----- Provided data
(** A path that is [None] is refused by [Path] before anything is looked up
    on the disk. *)
Lemma check_binaries_available_none w a b c :
  a = VNone \/
  (exists p, a = VStr p /\ is_Some (fs w !! p) /\ b = VNone) \/
  (exists p t, a = VStr p /\ is_Some (fs w !! p) /\ b = VStr t /\ is_Some (fs w !! t)
               /\ c = VNone) ->
  check_binaries_available a b c w
  = (inl (TypeError "expected str, bytes or os.PathLike object"), w).
Proof.
  unfold check_binaries_available, bind, lift, exists_, raise, ret.
  intros [->|[(p & -> & [xp Hp] & ->)|(p & t & -> & [xp Hp] & -> & [xt Ht] & ->)]];
    cbn [Path fst snd]; [reflexivity| |].
  - rewrite Hp. reflexivity.
  - rewrite Hp. cbn. rewrite Ht. reflexivity.
Qed.

(** ** How main ends before the entry point *)

Lemma main_check_raises `{Externals} argv w args e w' :
  parse_args argv = inr args ->
  check_binaries_available (attr args "parallel_binary_path")
    (attr args "tblastn_binary_path") (attr args "foldseek_binary_path") w = (inl e, w') ->
  main argv w = (inl e, w').
Proof.
  intros Hparse Hcheck. unfold main, search_stages. unfold bind at 1.
  rewrite Hparse.
  change (bind (lift (inr args)) ?k w) with (k args w). cbv beta.
  rewrite_declared argv args Hparse.
  do 3 (change (bind (lift (inr ?v)) ?k w) with (k v w); cbv beta).
  now rewrite (bind_inl _ _ _ _ _ Hcheck).
Qed.

(** X2: with a binary missing from the disk [main] ends with
    [FileNotFoundError] in the world as it was: nothing has been read,
    written or called. *)
Theorem main_stops_on_missing_binary `{Externals} argv w args p t f :
  parse_args argv = inr args ->
  attr args "parallel_binary_path" = VStr p ->
  attr args "tblastn_binary_path" = VStr t ->
  attr args "foldseek_binary_path" = VStr f ->
  fs w !! p = None \/ fs w !! t = None \/ fs w !! f = None ->
  exists msg, main argv w = (inl (FileNotFoundError msg), w).
Proof.
  intros Hparse Hp Ht Hf Hmiss.
  destruct (check_binaries_available_missing w p t f Hmiss) as [msg Hcheck].
  exists msg. apply (main_check_raises argv w args _ w Hparse).
  now rewrite Hp, Ht, Hf.
Qed.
----------
■ Task statement
An exact copy of the data is needed.

■ Task result
(** A path that is [None] is refused by [Path] before anything is looked up
    on the disk. *)
Lemma check_binaries_available_none w a b c :
  a = VNone \/
  (exists p, a = VStr p /\ is_Some (fs w !! p) /\ b = VNone) \/
  (exists p t, a = VStr p /\ is_Some (fs w !! p) /\ b = VStr t /\ is_Some (fs w !! t)
               /\ c = VNone) ->
  check_binaries_available a b c w
  = (inl (TypeError "expected str, bytes or os.PathLike object"), w).
Proof.
  unfold check_binaries_available, bind, lift, exists_, raise, ret.
  intros [->|[(p & -> & [xp Hp] & ->)|(p & t & -> & [xp Hp] & -> & [xt Ht] & ->)]];
    cbn [Path fst snd]; [reflexivity| |].
  - rewrite Hp. reflexivity.
  - rewrite Hp. cbn. rewrite Ht. reflexivity.
Qed.

(** ** How main ends before the entry point *)

Lemma main_check_raises `{Externals} argv w args e w' :
  parse_args argv = inr args ->
  check_binaries_available (attr args "parallel_binary_path")
    (attr args "tblastn_binary_path") (attr args "foldseek_binary_path") w = (inl e, w') ->
  main argv w = (inl e, w').
Proof.
  intros Hparse Hcheck. unfold main, search_stages. unfold bind at 1.
  rewrite Hparse.
  change (bind (lift (inr args)) ?k w) with (k args w). cbv beta.
  rewrite_declared argv args Hparse.
  do 3 (change (bind (lift (inr ?v)) ?k w) with (k v w); cbv beta).
  now rewrite (bind_inl _ _ _ _ _ Hcheck).
Qed.

(** X2: with a binary missing from the disk [main] ends with
    [FileNotFoundError] in the world as it was: nothing has been read,
    written or called. *)
Theorem main_stops_on_missing_binary `{Externals} argv w args p t f :
  parse_args argv = inr args ->
  attr args "parallel_binary_path" = VStr p ->
  attr args "tblastn_binary_path" = VStr t ->
  attr args "foldseek_binary_path" = VStr f ->
  fs w !! p = None \/ fs w !! t = None \/ fs w !! f = None ->
  exists msg, main argv w = (inl (FileNotFoundError msg), w).
Proof.
  intros Hparse Hp Ht Hf Hmiss.
  destruct (check_binaries_available_missing w p t f Hmiss) as [msg Hcheck].
  exists msg. apply (main_check_raises argv w args _ w Hparse).
  now rewrite Hp, Ht, Hf.
Qed.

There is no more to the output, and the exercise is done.